After assessing his injuries and realising he was “structurally OK”, Marco tied his boots tightly to provide some compression to the wounds. Thankfully, his boots were military standard and most likely saved his feet from being mangled by the jaws of the croc.
He then set off towards his vehicle, about 3km from the location, after which he drove back to the campsite and informed his wife, Tammy, that he needed medical assistance.
“I said to Tammy, ‘I’m so sorry, we have to go to Cooktown, a croc got me. I’m cut and most likely need stitches’,” he said.
The couple and their two children set off for a 1.5 hour trip to the Cooktown Hospital where he was treated initially then flown to Cairns.
Marco considers himself to be extremely lucky to be alive and attributes the quality and strength of his boots and the fact that he had his six-inch hunting knife on his belt, as helping him to minimise his injuries and ultimately, making the difference between life and death.
“Any one thing could have made a difference – I had a lot of luck coming my way,” he said.
“I have come to terms with the intensity and the closeness to death that I was. I have been told since that to survive an attack from a large croc, on your own, and to find yourself under water and come out of it is zero because no one ever has.”

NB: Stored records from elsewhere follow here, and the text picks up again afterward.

(** One turn of the loop, followed by [C]: out of memory, or the page is mapped. *)
Lemma map_turn_wp s l pgdir T M va f perm (C : K memory Z) Q :
  mem_ok s l -> aspace (pages s) pgdir T M -> 0 <= va < UTOP -> 0 <= perm < 4096 ->
  M !! (va / 4096) = None -> page_ok kend f -> is_Some (pages s !! f) -> outside pgdir T M f ->
  (T !! PDX va = None -> l = [] -> forall s', mem_ok s' [] -> pages s' = pages s ->
     kpdpt s' = kpdpt s -> Q (-1) s' []) ->
  (forall s' l' T' tl, table_step (pages s) T (PDX va) l l' T' tl -> mem_ok s' l' ->
     aspace (pages s') pgdir T' (<[va / 4096 := (f, Z.lor perm PTE_P)]> M) ->
     keeps pgdir T (pages s) (pages s') -> kpdpt s' = kpdpt s -> wp C s' Q) ->
  wp (let! pte := walkpgdir pgdir va true in
      if pte =? 0 then kret (-1)
      else
        let! e := load64 pte in
        if has e PTE_P then panic "remap"
        else store64 pte (Z.lor (Z.lor (v2p f) perm) PTE_P) ;;; C) s Q.
Proof.
  intros Hmo H Hva Hperm HM Hf Hfs Hfo Hno Hyes.
  assert (Hmid : forall s1 l1 T1 tl t, table_step (pages s) T (PDX va) l l1 T1 tl ->
    T1 !! PDX va = Some t -> mem_ok s1 l1 -> aspace (pages s1) pgdir T1 M ->
    keeps pgdir T (pages s) (pages s1) -> kpdpt s1 = kpdpt s ->
    wp (if t + 8 * PTX va =? 0 then kret (-1)
        else let! e := load64 (t + 8 * PTX va) in
             if has e PTE_P then panic "remap"
             else store64 (t + 8 * PTX va) (Z.lor (Z.lor (v2p f) perm) PTE_P) ;;; C) s1 Q).
  { intros s1 l1 T1 tl t Hst Ht Hmo1 H1 Hk1 Hkp.
    destruct (as_tab _ _ _ _ H1 _ _ Ht) as (_ & Htok & _). apply page_ok_range in Htok.
    destruct (vpn_split va) as (_ & _ & _ & Hx); [by apply UTOP_small|].
    destruct (Z.eqb_spec (t + 8 * PTX va) 0); [lia|].
    destruct (table_step_new _ _ _ _ _ _ _ Hst) as (_ & Hnew & _).
    assert (HnewP : forall j a, T1 !! j = Some a -> T !! j = Some a \/ pages s !! a = None).
    { intros j a Hj. destruct (Hnew j a Hj) as [?|[_ ?]]; tauto. }
    destruct Hfs as [p Hp]. destruct Hfo as (Hfd & HfT & HfM).
    apply wp_bind. eapply (pte_wp s1 pgdir T1 M va t); [done|done|done|]. rewrite HM.
    change (has (pte_val None) PTE_P) with false. cbv iota. apply wp_bind.
    apply (map_store_wp s1 l1 pgdir T1 M va t f perm); try done.
    - exists p. by apply Hk1.
    - split_and!; [done| |done]. intros j Hj.
      destruct (HnewP j f Hj) as [?|?]; [by apply (HfT j)|congruence].
    - intros s2 Hmo2 H2 Hk2 Hkp2. apply (Hyes s2 l1 T1 tl); try done; [|congruence].
      apply (keeps_trans _ _ T1 _ (pages s1)); [done|done|]. intros j a Hj.
      destruct (HnewP j a Hj); [left; by exists j|by right]. }
  apply wp_bind. destruct (T !! PDX va) as [t|] eqn:ET; [|destruct l as [|t l1]].
  - eapply walk_found; [done|done|done|]. apply (Hmid s l T [] t); try done; [|apply keeps_refl].
    split; [done|left]. by exists t.
  - eapply walk_no_memory; [done|done|done|done|]. intros s1 Hmo1 Hp1 Hk1. cbn. wp_steps. by apply Hno.
  - eapply walk_adds; [done|done|done|done|done|]. intros s1 Hmo1 H1 Hk1 Htok Hn Hkp.
    apply (Hmid s1 l1 (<[PDX va := t]> T) [t] t); try done; [|apply lookup_insert_eq].
    split; [done|right]. by exists t.
Qed.

(** The result of one turn of the loop that succeeds, and of the turns after it. *)
Lemma mapped_cons pgdir v f fl n s s1 s2 l l1 l2 T T1 T2 M r k tl tl2 :
  table_step (pages s) T (v / 512) l l1 T1 tl -> keeps pgdir T (pages s) (pages s1) ->
  kpdpt s1 = kpdpt s ->
  mapped pgdir (v + 1) (f + PGSIZE) fl n s1 l1 T1 (<[v := (f, fl)]> M) r s2 l2 T2 k tl2 ->
  mapped pgdir v f fl (S n) s l T M r s2 l2 T2 (S k) (tl ++ tl2).
Proof.
  intros Hst Hk Hkp [H1 H2 H3 H4 H5 H6 H7 H8 Hmore H9 H10].
  destruct (table_step_new _ _ _ _ _ _ _ Hst) as (Hsub & Hnew & _).
  pose proof (table_step_need _ _ _ _ _ _ _ n Hst) as Hneed.
  assert (Hneed' := fun m => table_step_need _ _ _ _ _ _ _ (n + m)%nat Hst). destruct Hst as [Hl _].
  split; try done.
  - destruct H1 as [[? ?]|(? & ? & ?)]; [left|right]; split_and!; try done; lia.
  - apply (keeps_trans _ _ T1 _ (pages s1)); [done|done|]. intros i a Hi.
    destruct (Hnew i a Hi) as [?|[_ ?]]; [left; by exists i|by right].
  - rewrite <-app_assoc. congruence.
  - by transitivity T1.
  - intros i a Hi. rewrite elem_of_app. destruct (H7 i a Hi) as [Hi1|?]; [|tauto].
    destruct (Hnew i a Hi1) as [?|[? _]]; tauto.
  - rewrite length_app. lia.
  - intros Hr m. specialize (Hmore Hr m). specialize (Hneed' m). rewrite length_app.
    replace (v + Z.of_nat (S n)) with (v + 1 + Z.of_nat n) by lia.
    change (S n + m)%nat with (S (n + m))%nat. lia.
  - intros Hle. apply H9. rewrite Hl, length_app in Hle. lia.
  - congruence.
Qed.

(** The turn finds no table and no memory. *)
Lemma mapped_fail pgdir v f fl n s s' T M : aspace (pages s) pgdir T M -> T !! (v / 512) = None ->
  mem_ok s' [] -> pages s' = pages s -> kpdpt s' = kpdpt s ->
  mapped pgdir v f fl (S n) s [] T M (-1) s' [] T 0 [].
Proof.
  intros H HT Hmo Hp Hkp. pose proof (need_S_pos T v n HT) as Hpos. split; try assumption.
  - right. split_and!; [reflexivity|lia|reflexivity].
  - by rewrite Hp.
  - rewrite Hp. apply keeps_refl.
  - reflexivity.
  - reflexivity.
  - auto.
  - simpl. lia.
  - lia.
  - simpl. lia.
Qed.

Lemma mapped_done pgdir v f fl s l T M : mem_ok s l -> aspace (pages s) pgdir T M ->
  mapped pgdir v f fl 0 s l T M 0 s l T 0 [].
Proof.
  intros Hmo H. split; try assumption; auto using keeps_refl; [simpl; lia|].
  intros _ m. by rewrite Z.add_0_r.
Qed.
(** ** Properties *)

(** deallocuvm shrinks a process from oldsz to newsz bytes: exactly the pages above
    the new size are unmapped, their frames, and no other page, go back on the free
    list, and no other mapping or memory changes; it returns the new size (the old one,
    changing nothing, when newsz >= oldsz).  It relies on no page of the range being
    mapped above a missing page table. *)
Theorem deallocuvm_shrinks s l pgdir T M oldsz newsz :
  mem_ok s l -> aspace (pages s) pgdir T M -> 0 <= newsz -> 0 <= oldsz <= UTOP ->
  tables_below T M (npages newsz) (npages oldsz) ->
  wp (deallocuvm kend pgdir oldsz newsz) s (fun r s' _ =>
    if decide (newsz < oldsz)
    then r = newsz /\ exists fs, unmapped pgdir (npages newsz) (npages oldsz) s l T M s' fs
    else r = oldsz /\ s' = s).
Proof.
  intros Hmo H Hn Ho Htb. case_decide.
  - apply (deallocuvm_wp s l pgdir T M); try done; [lia|]. intros s' fs Hu. split; [done|]. by exists fs.
  - unfold deallocuvm. rewrite (proj2 (Z.leb_le _ _)) by lia. wp_steps.
    rewrite i32_small by (change UTOP with 1069547520 in *; lia). done.
Qed.

(** allocuvm grows a process from oldsz to newsz bytes.  With a free page for every
    new page and every missing table it returns newsz, and exactly the new pages are
    mapped, user-accessible, to distinct zeroed pages taken from the free list.  When memory runs out
    in the middle it unmaps what it mapped and returns 0 with the old mappings (the
    tables it added stay).  There is one more outcome: if memory runs out exactly at
    the table of the last page, it still returns newsz, with that page unmapped.  No
    other memory changes, and it returns oldsz when newsz < oldsz. *)
Theorem allocuvm_grows s l pgdir T M oldsz newsz n :
  mem_ok s l -> aspace (pages s) pgdir T M -> 0 <= oldsz <= UTOP -> 0 <= newsz <= UTOP ->
  Z.of_nat n = Z.max 0 (npages newsz - npages oldsz) ->
  (forall w, npages oldsz <= w < npages newsz -> M !! w = None) ->
  wp (allocuvm kend pgdir oldsz newsz) s (fun r s' _ =>
    if decide (newsz < oldsz) then r = oldsz /\ s' = s
    else allocuvm_post pgdir oldsz newsz n s l T M r s' /\
         ((n + need T (npages oldsz) n <= length l)%nat -> r = newsz /\
            exists l' T' M', extended pgdir (npages oldsz) n s l T M s' l' T' M')).
Proof.
  intros Hmo H Ho Hw Hn HM. case_decide.
  - unfold allocuvm. cbv zeta. change UTOP with 1069547520 in *. rewrite !u32_small by lia.
    rewrite (proj2 (Z.leb_gt _ _)) by (unfold KERNBASE; lia).
    rewrite (proj2 (Z.ltb_lt _ _)) by lia. wp_steps. by rewrite i32_small by lia.
  - apply (allocuvm_wp s l pgdir T M oldsz newsz n); try done; try lia.
    assert (npages oldsz <= npages newsz) by (unfold npages; lia_dm). lia.
Qed.
End user.

(** ** A machine with twenty free pages and one address space *)

Lemma wp_final {S A} (m : K S A) s Q : wp m s Q -> exists a t, m s = (t, Ret a (final (m s).2)) /\
  Q a (final (m s).2) t.
Proof. unfold wp. destruct (m s) as [t [a s'|]]; [|done]. by exists a, t. Qed.

Definition demo_kmem20 : kmem :=
  final ((kinit1 demo_kend demo_p1 (demo_p1 + 6 * PGSIZE) ;;;
          kinit2 demo_kend demo_p2 (demo_p2 + 14 * PGSIZE)) demo_kmem0).2.
Definition demo_kpdpt : Z := KERNBASE + KALLOC_START + 64 * PGSIZE.
Definition demo_mem : memory := Memory demo_kmem20 ∅ demo_kpdpt.
Definition demo_vm : memory := final (setupkvm demo_mem).2.
Definition demo_pgdir : Z := demo_p2 + 11 * PGSIZE.
Definition demo_first : Z := demo_p2 + 10 * PGSIZE.
Definition demo_list : list Z := rev (page_range demo_p2 11) ++ rev (page_range demo_p1 6).

Lemma demo_kend_ok : KERNBASE < demo_kend.
Proof. done. Qed.

Lemma demo_mem_ok : mem_ok demo_kend demo_mem (rev (page_range demo_p2 14) ++ rev (page_range demo_p1 6)).
Proof.
  split; [|done|done].
  split; [vm_compute; repeat (split; [done|]; split; [done|]; eexists; split; [done|]); done| | |done].
  - apply (bool_decide_unpack _). by vm_compute.
  - eapply Forall_impl; [|intros v; apply page_okb_ok].
    apply (bool_decide_unpack _). by vm_compute.
Qed.
(* ===== verification/Vm64.v ===== *)
(** * The 64-bit machine: kernel/vm64.c

    The kernel's own page tables, the interrupt and segment tables of a CPU, and the
    switch between address spaces.  The machine is the memory of Vm with the
    registers of the running CPU.  [hw_translate] is the processor's walk of the four
    levels of tables from [cr3]: the properties state what the tables built here mean
    to the hardware. *)

From stdpp Require Import base list gmap strings fin_maps fin_map_dom sets.
From Stdlib Require Import ZArith Lia.
From S2P Require Import Prelude CString Bytes Spinlock Kalloc Vm VmSpace VmUser.
Open Scope Z_scope.

(** include/mmu.h, include/memlayout.h, include/param.h *)
Definition SEG_KCODE : Z := 1.
Definition SEG_KDATA : Z := 2.
Definition SEG_KCPU : Z := 3.
Definition SEG_UCODE : Z := 4.
Definition SEG_UDATA : Z := 5.
Definition SEG_TSS : Z := 6.
Definition PDXSHIFT : Z := 21.
Definition DEVSPACE : Z := 0xFE000000.
Definition DEVBASE : Z := 0xFFFFFFFF40000000.
Definition KSTACKSIZE : Z := 4096.

(** The running CPU's registers; [fsbase] is MSR 0xC0000100. *)
Record regs := Regs {
  cr3 : Z;
  idtr : Z * Z;     (* base, limit *)
  gdtr : Z * Z;
  tr : Z;
  fsbase : Z;
}.

Record machine := Machine {
  mm : memory;
  hw : regs;
  lockcpu : Smp.cpu;          (* ncli, intena and the interrupt flag *)
  cpunum : Z;                 (* cpunum(): the index of this CPU *)
  local : gmap Z Z;           (* cpus[i].local *)
  cpu_ptr : Z;                (* the thread-local cpu, as an index of cpus *)
  proc_ptr : Z;               (* the thread-local proc; 0 is null *)
  kpml4 : Z;
  kpgdir0 : Z;
  kpgdir1 : Z;
  iopgdir : Z;
}.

When asked whether he would be buying a Lotto ticket any time soon, Marco replied: “Surviving this, I don’t need to buy a lotto ticket, I’ve won the lotto.
“I fought like my life depended on it and it did. I don’t want to give myself credit for that, because how can I take credit for that when I put myself in that danger.”
He says complacency so nearly could have cost him his life.
“I didn’t think, I was careless. It’s that familiarity – you’ve been there before and nothing happened. Here’s the wrong attitude I’ve taken - that is what’s the chance of a croc being there ready to strike? Well guess what, it happened.”
Marco says he will completely change his approach when he returns to the area to fish in the future.
“From now on, I will approach any waterway which even has a small chance of a croc in it with the assumption that the croc is not only there, but also right in front of you, ready to strike.”